Wednesday, April 23, 2008

Pain inspires art


Two Californians who have chronic pain have developed an online art exhibit so anyone who is disabled from chronic pain can post their artistic expression of the experience.

The NY Times Health blog wrote about the efforts of Sacramento resident Mark Collen, 47, who has chronic back pain, and San Francisco college student James Gregory, 21, who has chronic pain due to an automobile accident, to create the online Pain Exhibit.

Collen says he had a new doctor and struggled to communicate his pain to him. Although he's not a trained artist, he created a piece of artwork to express his pain to the new doctor.

“It was only when I started doing art about pain, and physicians saw the art, that they understood what I was going through,” Collen said. “Words are limiting, but art elicits an emotional response.'’

So Collen wrote to pain doctors around the world asking for examples of art from pain patients. He then joined with Gregory to create the Pain Exhibit, featuring the art of people in chronic pain.

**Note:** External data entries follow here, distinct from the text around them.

(** * City information and recipe service: the three request handlers

    A shallow embedding of [src/index.js]: the handlers
    [GET /cities/:cityId/infos], [POST /cities/:cityId/recipes] and
    [DELETE /cities/:cityId/recipes/:recipeId] over the in-memory store
    [recipesByCity] / [nextRecipeId].

    Conventions of the embedding.
    - A JavaScript string is a [string], one character per UTF-16 code unit,
      so that [.length] is [String.length].
    - JavaScript numbers are IEEE doubles.  Recipe identifiers and the
      counter [nextRecipeId] are integers obtained from 1 by increments, and
      are exact below 2^53; they are modelled as exact integers [Z].  Numbers
      inside upstream payloads are only copied by the handlers and are
      modelled by rationals.
    - An [async] handler is a tree of its suspension points ([await fetch])
      and of its synchronous accesses to the store.  A thrown exception is a
      node of that tree; [try_catch] is the [try { } catch { }] statement.
    - Each handler touches the store only after its last [await], in one
      synchronous stretch; a request is therefore served as one step on the
      store, with the answers the upstream gave to that request.
    - A reply is what the handler hands to the framework (status and
      payload, or an exception that leaves the handler); routing, body
      parsing and the serialization of the payload belong to the
      framework. *)

From Stdlib Require Import ZArith QArith String Ascii List Lia DecimalString.
From Stdlib Require DecimalN DecimalPos.
From stdpp Require Import base option list gmap strings.

Local Open Scope string_scope.
Local Open Scope Z_scope.
Local Open Scope list_scope.

(** ** JavaScript values *)

#[local] Set Warnings "-register-all".

(** The values the handlers manipulate: [undefined], and what [JSON.parse]
    produces.  An object is the list of its own properties in document
    order. *)
Inductive value : Type :=
| Undefined
| Null
| Bool (b : bool)
| Num (q : Q)
| Str (s : string)
| Arr (elems : list value)
| Obj (props : list (string * value)).
(** The read-modify-write shared by [reset_telemetry] and step 2 of
    [perform_full_reset]. It returns the two new identifiers. *)
Definition rewrite_telemetry : M (string * string) :=
  data <- read_json storage_json_file ;;
  machine_id_hash <- generate_machine_id_hash ;;
  device_id <- generate_device_id ;;
  data <- set_item data "telemetry.machineId" (JStr machine_id_hash) ;;
  data <- set_item data "telemetry.devDeviceId" (JStr device_id) ;;
  write_file storage_json_file (Json data) ;;
  ret (machine_id_hash, device_id).

(** ** Standalone operations *)

Definition reset_machine_id : M unit :=
  log "开始重置机器ID..." ;;
  r <- check_qoder_running ;;
  if fst r then
    log "错误: Qoder 正在运行，请先关闭" ;;
    msgbox Critical "错误" "请先关闭 Qoder 应用程序"
  else
    try_except
      (found <- path_exists qoder_support_dir ;;
       if negb found then raise data_dir_missing
       else
         present <- path_exists machine_id_file ;;
         if present then
           u <- uuid4 ;;
           let new_machine_id := uuid_str u in
           write_file machine_id_file (Text new_machine_id) ;;
           log ("机器ID已重置为: " ++ new_machine_id) ;;
           msgbox Information "成功" "机器ID重置完成"
         else
           log "未找到机器ID文件" ;;
           msgbox Warning "警告" "未找到机器ID文件")
      (fun e =>
         log ("重置机器ID失败: " ++ exn_text e) ;;
         msgbox Critical "错误" ("重置机器ID失败: " ++ exn_text e)).

Definition reset_telemetry : M unit :=
  log "开始重置遥测数据..." ;;
  r <- check_qoder_running ;;
  if fst r then
    log "错误: Qoder 正在运行，请先关闭" ;;
    msgbox Critical "错误" "请先关闭 Qoder 应用程序"
  else
    try_except
      (present <- path_exists storage_json_file ;;
       if negb present then raise (AppError "未找到遥测数据文件")
       else
         ids <- rewrite_telemetry ;;
         log "遥测数据已重置" ;;
         log ("新遥测机器ID: " ++ substring 0 16 (fst ids) ++ "...") ;;
         log ("新设备ID: " ++ snd ids) ;;
         msgbox Information "成功" "遥测数据重置完成")
      (fun e =>
         log ("重置遥测数据失败: " ++ exn_text e) ;;
         msgbox Critical "错误" ("重置遥测数据失败: " ++ exn_text e)).

(** ** Cleanup profiles *)

Inductive removal : Type := RmTree | Unlink.

Definition remove (how : removal) (p : path) : M unit :=
  match how with RmTree => rmtree p | Unlink => unlink p end.

Inductive entry_result : Type :=
  | Skipped
  | Removed
  | Failed (e : exn).

(** [if p.exists(): try: <remove p>; <on_ok> except Exception as e: <on_fail e>] *)
Definition clean_entry (how : removal) (p : path)
    (on_ok : M unit) (on_fail : exn -> M unit) : M entry_result :=
  present <- path_exists p ;;
  if present
  then try_except (remove how p ;; on_ok ;; ret Removed)
                  (fun e => on_fail e ;; ret (Failed e))
  else ret Skipped.

(** The cleanup loops of the program share one shape: walk a declared
    list of names under a base directory and remove those that exist,
    going on after a failure. [apply_profile] is that loop; its count is
    the loop's counter, and its second result collects the exceptions
    the [except] clause of the loop handled. *)
Fixpoint apply_profile (how : removal) (base : path) (names : list string)
    (on_ok : string -> M unit) (on_fail : string -> exn -> M unit)
  : M (nat * list (string * exn)) :=
  match names with
  | [] => ret (O, [])
  | name :: rest =>
      r <- clean_entry how (base ++ [name])%list (on_ok name) (on_fail name) ;;
      acc <- apply_profile how base rest on_ok on_fail ;;
      ret (match r with
           | Skipped => acc
           | Removed => (S (fst acc), snd acc)
           | Failed e => (fst acc, (name, e) :: snd acc)
           end)
  end.

Definition cache_dirs : list string :=
  ["Cache"; "blob_storage"; "Code Cache"; "SharedClientCache";
   "GPUCache"; "DawnGraphiteCache"; "DawnWebGPUCache"].

Definition identity_files : list string :=
  ["Network Persistent State"; "Cookies"; "Cookies-journal";
   "SharedStorage"; "SharedStorage-wal"; "Trust Tokens"; "Trust Tokens-journal";
   "TransportSecurity"; "Preferences"; "Local State"; "NetworkDataMigrated"].

Definition network_files : list string :=
  ["Cookies"; "Cookies-journal"; "Network Persistent State";
   "NetworkDataMigrated"; "TransportSecurity"; "Trust Tokens";
   "Trust Tokens-journal"].

Definition storage_dirs : list string :=
  ["Local Storage"; "Session Storage"; "WebStorage"; "Shared Dictionary";
   "Service Worker"; "clp"; "logs"; "Backups"; "CachedExtensionVSIXs"].

Definition critical_files : list string := [".info"; ".lock"; "mcp.json"].
Definition system_files : list string := ["code.lock"; "languagepacks.json"].
Definition cached_dirs : list string := ["CachedData"; "CachedProfilesData"].

Definition log_ok (prefix : string) (name : string) : M unit :=
  log ("   已清除: " ++ prefix ++ name).
Definition log_fail (prefix : string) (name : string) (e : exn) : M unit :=
  log ("   清除失败 " ++ prefix ++ name ++ ": " ++ exn_text e).
Definition quiet (name : string) : M unit := ret tt.
Definition swallow (name : string) (e : exn) : M unit := ret tt.

(** The seven loops of the program that have this shape, each with the
    removal, the directory, the names and the log lines the source gives
    it. *)
Inductive profile : Type :=
  | CacheProfile | IdentityProfile | NetworkProfile | StorageProfile
  | SharedCacheProfile | SystemProfile | CachedDataProfile.

Definition profile_how (p : profile) : removal :=
  match p with
  | CacheProfile | StorageProfile | CachedDataProfile => RmTree
  | IdentityProfile | NetworkProfile | SharedCacheProfile | SystemProfile => Unlink
  end.

Definition profile_base (p : profile) : path :=
  match p with
  | NetworkProfile => network_dir
  | SharedCacheProfile => shared_cache
  | _ => qoder_support_dir
  end.

Definition profile_names (p : profile) : list string :=
  match p with
  | CacheProfile => cache_dirs
  | IdentityProfile => identity_files
  | NetworkProfile => network_files
  | StorageProfile => storage_dirs
  | SharedCacheProfile => critical_files
  | SystemProfile => system_files
  | CachedDataProfile => cached_dirs
  end.

Definition run_profile (p : profile) : M (nat * list (string * exn)) :=
  match p with
  | CacheProfile => apply_profile RmTree qoder_support_dir cache_dirs quiet swallow
  | IdentityProfile =>
      apply_profile Unlink qoder_support_dir identity_files (log_ok "") (log_fail "")
  | NetworkProfile =>
      apply_profile Unlink network_dir network_files (log_ok "Network/") (log_fail "Network/")
  | StorageProfile =>
      apply_profile RmTree qoder_support_dir storage_dirs (log_ok "") (log_fail "")
  | SharedCacheProfile =>
      apply_profile Unlink shared_cache critical_files
        (log_ok "SharedClientCache/") (log_fail "")
  | SystemProfile =>
      apply_profile Unlink qoder_support_dir system_files (log_ok "") (log_fail "")
  | CachedDataProfile =>
      apply_profile RmTree qoder_support_dir cached_dirs (log_ok "") (log_fail "")
  end.

(** ** [perform_advanced_identity_cleanup] *)

Definition count_of (r : entry_result) : nat :=
  match r with Removed => 1%nat | _ => O end.

Definition base_name (p : path) : string := List.last p EmptyString.

(** The loop over the [glob] result: no [exists] test before [unlink]. *)
Fixpoint unlink_sockets (socket_files : list path) : M nat :=
  match socket_files with
  | [] => ret O
  | socket_file :: rest =>
      n <- try_except
             (unlink socket_file ;;
              log ("   已清除: " ++ base_name socket_file) ;;
              ret 1%nat)
             (fun e =>
              log ("   清除失败 " ++ base_name socket_file ++ ": " ++ exn_text e) ;;
              ret O) ;;
      m <- unlink_sockets rest ;;
      ret (n + m)%nat
  end.

Definition perform_advanced_identity_cleanup : M unit :=
  try_except
    (log "开始高级身份清理..." ;;
     present <- path_exists shared_cache ;;
     n1 <- (if present then
              a <- run_profile SharedCacheProfile ;;
              b <- clean_entry RmTree (shared_cache ++ ["index"])%list
                     (log "   已清除: SharedClientCache/index")
                     (fun e => log ("   清除失败 index: " ++ exn_text e)) ;;
              c <- clean_entry RmTree (shared_cache ++ ["cache"])%list
                     (log "   已清除: SharedClientCache/cache")
                     (fun e => log ("   清除失败 cache: " ++ exn_text e)) ;;
              ret (fst a + count_of b + count_of c)%nat
            else ret O) ;;
     n2 <- run_profile SystemProfile ;;
     n3 <- clean_entry RmTree ["Crashpad"]
             (log "   已清除: Crashpad")
             (fun e => log ("   清除失败 Crashpad: " ++ exn_text e)) ;;
     n4 <- run_profile CachedDataProfile ;;
     socket_files <- glob_sock ;;
     n5 <- unlink_sockets socket_files ;;
     log ("   高级身份清理完成，处理了 "
            ++ pretty (n1 + fst n2 + count_of n3 + fst n4 + n5)%nat ++ " 个项目"))
    (fun e => log ("   高级身份清理失败: " ++ exn_text e)).

(** ** [clear_chat_history] *)

Definition is_chat_key (key : string) : bool :=
  py_in "chat" (lower key) || py_in "conversation" (lower key)
  || py_in "history" (lower key) || py_in "session" (lower key).

(** [data.keys()]: only a dictionary has the method. *)
Definition keys_of (data : json) : M (list string) :=
  match data with
  | JDict d => ret (dict_keys d)
  | _ => raise AttributeError
  end.

(** [for key in chat_keys: del data[key]; self.log(...)] *)
Fixpoint del_keys (chat_keys : list string) (d : dict) : M dict :=
  match chat_keys with
  | [] => ret d
  | key :: rest =>
      match dict_del key d with
      | None => raise KeyError
      | Some d' => log ("   已清除配置: " ++ key) ;; del_keys rest d'
      end
  end.

Definition purge_chat_keys (data : json) : M nat :=
  keys <- keys_of data ;;
  let chat_keys := List.filter is_chat_key keys in
  match chat_keys, data with
  | _ :: _, JDict d =>
      d' <- del_keys chat_keys d ;;
      write_file storage_json_file (Json (JDict d')) ;;
      ret 1%nat
  | _, _ => ret O
  end.

Definition clean_logged (p : path) : M entry_result :=
  clean_entry RmTree p
    (log ("   已清除: " ++ path_text p))
    (fun e => log ("   清除失败 " ++ path_text p ++ ": " ++ exn_text e)).

(** The body of [for workspace_dir in workspace_storage.iterdir()]. *)
Fixpoint clear_workspaces (dirs : list path) : M nat :=
  match dirs with
  | [] => ret O
  | workspace_dir :: rest =>
      d <- is_dir workspace_dir ;;
      n <- (if d then
              a <- clean_logged (workspace_dir ++ ["chatSessions"])%list ;;
              b <- clean_logged (workspace_dir ++ ["chatEditingSessions"])%list ;;
              ret (count_of a + count_of b)%nat
            else ret O) ;;
      m <- clear_workspaces rest ;;
      ret (n + m)%nat
  end.

Definition workspace_storage : path := ["User"; "workspaceStorage"].

(** Parts 1 to 3 of [clear_chat_history]: the chat directories of every
    workspace, the history directory, the session storage. *)
Definition clear_chat_dirs : M nat :=
  present <- path_exists workspace_storage ;;
  n1 <- (if present then dirs <- iterdir workspace_storage ;; clear_workspaces dirs
         else ret O) ;;
  n2 <- clean_logged ["User"; "History"] ;;
  n3 <- clean_logged ["Session Storage"] ;;
  ret (n1 + count_of n2 + count_of n3)%nat.

(** Part 4: the chat-related keys of [storage.json]. *)
Definition clear_chat_config : M nat :=
  present <- path_exists storage_json_file ;;
  if present then
    try_except
      (data <- read_json storage_json_file ;; purge_chat_keys data)
      (fun e => log ("   清除用户配置失败: " ++ exn_text e) ;; ret O)
  else ret O.

Definition clear_chat_history : M unit :=
  try_except
    (n <- clear_chat_dirs ;;
     n4 <- clear_chat_config ;;
     log ("   对话记录清除完成 (处理了 " ++ pretty (n + n4)%nat ++ " 个项目)"))
    (fun e => log ("   清除对话记录失败: " ++ exn_text e)).

(** ** [perform_full_reset] *)

Definition step_machine_id : M unit :=
  log "1. 重置机器ID..." ;;
  present <- path_exists machine_id_file ;;
  if present then
    u <- uuid4 ;;
    write_file machine_id_file (Text (uuid_str u)) ;;
    log "   机器ID已重置"
  else ret tt.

According to Collin, the Pain Exhibit artwork is being used by health educators around the world, including physicians, nurses, pharmacologists, psychologists, social workers, art therapists and chaplains, to educate others about chronic pain.

The exhibit features several specific galleries on themes such as suffering, portraits of pain, pain visualized, "but you look so normal," God and religion, isolation and imprisonment, unconditional love and hope and transformation.